**About this exercise**
Report, in full, each line of the material below in which the string "peerID" occurs.

-- Opening Marker --

Lemma RegisterPublisherTrack_consistent tr publisher rem r :
  consistent r -> consistent (RegisterPublisherTrack tr publisher rem r).2.
Proof.
  intros (Hps & Hts & Hc). unfold RegisterPublisherTrack. cbv zeta.
  destruct (match publisherTracks r !! Remote_ID rem with
            | Some _ => _ | None => _ end) as [existing|] eqn:Hex.
  - assert (publisherTracks r !! Remote_ID rem = Some existing) as Hk.
    { destruct (publisherTracks r !! Remote_ID rem) as [x|]; [|done].
      by destruct (negb _); [injection Hex as ->|]. }
    split_and!; cbn; [done| |done].
    intros k pt [[<- <-]|[_ Hk']]%lookup_insert_Some; [|by apply Hts].
    destruct (Hts _ _ Hk) as (Hid & Hne & Hl & Hs).
    split_and!; try done; cbn.
    + apply insert_non_empty.
    + intros rid l [[<- <-]|[_ Hr]]%lookup_insert_Some; [by exists rem|by eapply Hl].
  - set (pt := NewPublisherTrack publisher rem).
    assert (trackOk (dom (peers r)) (Remote_ID rem) pt) as Hpt.
    { unfold pt, NewPublisherTrack. split_and!; cbn; try done.
      - intros rid l [<- <-]%lookup_singleton_Some. by exists rem. }
    pose proof (autoSubscribePeer_trackOk tr (dom (peers r)) (Peer_id publisher)
                  (Remote_ID rem) (map_to_list (peers r))) as Hfold.
    assert (forall kv, kv ∈ map_to_list (peers r) ->
              Peer_id kv.2 = kv.1 /\ kv.1 ∈ dom (peers r)) as Hl.
    { intros [k p] Hkv%elem_of_map_to_list. split; [by apply Hps|].
      apply elem_of_dom. by exists p. }
    specialize (Hfold Hl (pt, peers r) Hpt Hps). cbv zeta in Hfold.
    destruct Hfold as [Hfpt Hfps].
    pose proof (autoSubscribePeer_dom tr (Peer_id publisher) (map_to_list (peers r))
                  pt (peers r)) as Hdom.
    assert (forall st : PublisherTrack * gmap string Peer,
              trackOk (dom (peers r)) (Remote_ID rem) st.1 ->
              (forall i p, st.2 !! i = Some p -> Peer_id p = i) ->
              dom st.2 = dom (peers r) ->
              consistent
                (mkRoom (Room_id r) st.2 (maxPeers r) (maxPublishers r) (Room_metadata r)
                   (closed r) (audioTaps r)
                   (<[Remote_ID rem := st.1]> (publisherTracks r))
                   (detectorStarts r) (autoSubscribeAudio r) (e2eeRequired r))) as Hgen.
    { intros st Hst Hsp Hd. split_and!; cbn; [done| |].
      - rewrite Hd.
        intros k pt' [[<- <-]|[_ Hk']]%lookup_insert_Some; [done|by apply Hts].
      - intros Hcl. apply dom_empty_iff_L. rewrite Hd, (Hc Hcl). apply dom_empty_L. }
    cbn. destruct (_ && _).
    + apply Hgen; [done|done|]. apply Hdom.
      intros [k v] Hkv%elem_of_map_to_list. by exists v.
    + by apply Hgen.
Qed.

Lemma reachable_consistent r : reachable r -> consistent r.
Proof.
  induction 1.
  - apply NewRoom_consistent.
  - by apply AddPeer_consistent.
  - by apply RemovePeer_consistent.
  - by apply RegisterPublisherTrack_consistent.
  - by apply Close_consistent.
Qed.

(** In a track with a layer whose layers all have a remote track,
    [Subscribe] over a ranging transport fails only with an error of the
    transport. *)
Lemma Subscribe_error tr ps k pt p q mt ms e :
  ranging tr -> trackOk ps k pt ->
  Subscribe tr pt p q mt ms = Err e ->
  fromTransport tr (Peer_id p) e.
Proof.
  intros Hr (Hid & Hne & Hl & Hs). unfold Subscribe. cbv zeta.
  destruct (Hr (layers pt) Hne) as (k0 & l0 & Hfirst & Hl0).
  destruct (Hl k0 l0 Hl0) as (src0 & Hsrc0 & _).
  rewrite Hfirst, Hsrc0.
  assert (forall src rid' (made : Result DownTrack),
            made = match NewTrackLocalStaticRTP tr src rid' with
                   | Some e0 => Err e0
                   | None => Ok (mkDownTrack (publisher pt) (Remote_ID src) rid' false)
                   end ->
            match made with
            | Err e0 => Err e0
            | Ok dt =>
              match AddDownTrack tr dt p with
              | Err e0 => Err e0
              | Ok subscriber' =>
                Ok (NewSubscription pt p dt q mt ms,
                    mkPublisherTrack (Track_id pt) (publisher pt) (kind pt) (mimeType pt)
                      (simulcast pt) (svc pt) (layers pt)
                      (<[Peer_id p := NewSubscription pt p dt q mt ms]> (subscribers pt)),
                    subscriber')
              end
            end = Err e ->
            fromTransport tr (Peer_id p) e) as Hgen.
  { intros src rid' made ->.
    destruct (NewTrackLocalStaticRTP tr src rid') as [e0|] eqn:Hn.
    - intros [= <-]. left. by exists src, rid'.
    - unfold AddDownTrack.
      destruct (pc_AddTrack tr (Peer_id p) _) as [e'|] eqn:Ha; [|done].
      intros [= <-]. right. by eexists _, e'. }
  destruct (simulcast pt) eqn:Hsim.
  - destruct (layers pt !! qualityToRID q) as [layer|].
    + destruct (remote layer) as [src|];
        intros He; (eapply Hgen; [|exact He]); reflexivity.
    + intros He. (eapply Hgen; [|exact He]); reflexivity.
  - intros He. (eapply Hgen; [|exact He]); reflexivity.
Qed.

(** The down track of a subscription made in such a track carries the id
    of the track and the id of its publisher, and the subscriber holds it
    under the id of the track. *)
Lemma Subscribe_downTrack tr ps k pt p q mt ms sub pt' p' :
  ranging tr -> trackOk ps k pt ->
  Subscribe tr pt p q mt ms = Ok (sub, pt', p') ->
  exists dt, downTrack sub = Some dt /\ trackID dt = k /\ sourceID dt = publisher pt
             /\ downTracks p' !! k = Some dt.
Proof.
  intros Hr (Hid & Hne & Hl & Hs). unfold Subscribe. cbv zeta.
  destruct (Hr (layers pt) Hne) as (k0 & l0 & Hfirst & Hl0).
  destruct (Hl k0 l0 Hl0) as (src0 & Hsrc0 & Hk0).
  rewrite Hfirst, Hsrc0.
  assert (forall src rid' (made : Result DownTrack),
            Remote_ID src = k ->
            made = match NewTrackLocalStaticRTP tr src rid' with
                   | Some e0 => Err e0
                   | None => Ok (mkDownTrack (publisher pt) (Remote_ID src) rid' false)
                   end ->
            match made with
            | Err e0 => Err e0
            | Ok dt =>
              match AddDownTrack tr dt p with
              | Err e0 => Err e0
              | Ok subscriber' =>
                Ok (NewSubscription pt p dt q mt ms,
                    mkPublisherTrack (Track_id pt) (publisher pt) (kind pt) (mimeType pt)
                      (simulcast pt) (svc pt) (layers pt)
                      (<[Peer_id p := NewSubscription pt p dt q mt ms]> (subscribers pt)),
                    subscriber')
              end
            end = Ok (sub, pt', p') ->
            exists dt, downTrack sub = Some dt /\ trackID dt = k
                       /\ sourceID dt = publisher pt
                       /\ downTracks p' !! k = Some dt) as Hgen.
  { intros src rid' made Hsrc ->.
    destruct (NewTrackLocalStaticRTP tr src rid') as [e0|]; [done|].
    unfold AddDownTrack.
    destruct (pc_AddTrack tr (Peer_id p) _) as [e'|]; [done|].
    intros [= <- <- <-]. eexists. cbn. split; [done|]. split; [done|].
    split; [done|]. rewrite Hsrc. apply lookup_insert_eq. }
  destruct (simulcast pt) eqn:Hsim.
  - destruct (layers pt !! qualityToRID q) as [layer|] eqn:Hlayer.
    + destruct (remote layer) as [src|] eqn:Hsrc.
      * destruct (Hl _ _ Hlayer) as (src' & Hsrc' & Hk').
        assert (src' = src) as -> by congruence.
        intros He. (eapply (Hgen src); [done| |exact He]); reflexivity.
      * intros He. (eapply (Hgen src0); [done| |exact He]); reflexivity.
    + intros He. (eapply (Hgen src0); [done| |exact He]); reflexivity.
  - intros He. (eapply (Hgen src0); [done| |exact He]); reflexivity.
Qed.

Lemma Room_Subscribe_consistent tr peerID tid q mt ms r :
  consistent r -> consistent (Room_Subscribe tr peerID tid q mt ms r).2.
Proof.
  intros H. pose proof H as (Hps & Hts & Hc). unfold Room_Subscribe.
  destruct (publisherTracks r !! tid) as [pt|] eqn:Hpt; [|exact H].
  destruct (peers r !! peerID) as [peer|] eqn:Hpeer; [|exact H].
  destruct (Subscribe tr pt peer q mt ms) as [[[sub pt'] peer']|e] eqn:Hs; [|exact H].
  assert (Peer_id peer ∈ dom (peers r)) as Hin.
  { rewrite (Hps _ _ Hpeer). apply elem_of_dom. by exists peer. }
  destruct (Subscribe_trackOk tr _ _ _ _ _ _ _ _ _ _ (Hts _ _ Hpt) Hin Hs)
    as (Hok & Hid & _).
  assert (dom (<[peerID := peer']> (peers r)) = dom (peers r)) as Hdom
    by (by apply dom_insert_lookup_L).
  split_and!; cbn.
  - intros k p [[<- <-]|[_ Hk]]%lookup_insert_Some; [|by apply Hps].
    rewrite Hid. by apply Hps.
  - rewrite Hdom.
    intros k pt0 [[<- <-]|[_ Hk]]%lookup_insert_Some; [done|by apply Hts].
  - intros Hcl. rewrite (Hc Hcl) in Hpeer. done.
Qed.

End ConsistentProofs.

-- Closing Marker --

**Solution for this task**
Lemma Room_Subscribe_consistent tr peerID tid q mt ms r :
  consistent r -> consistent (Room_Subscribe tr peerID tid q mt ms r).2.
  destruct (peers r !! peerID) as [peer|] eqn:Hpeer; [|exact H].
  assert (dom (<[peerID := peer']> (peers r)) = dom (peers r)) as Hdom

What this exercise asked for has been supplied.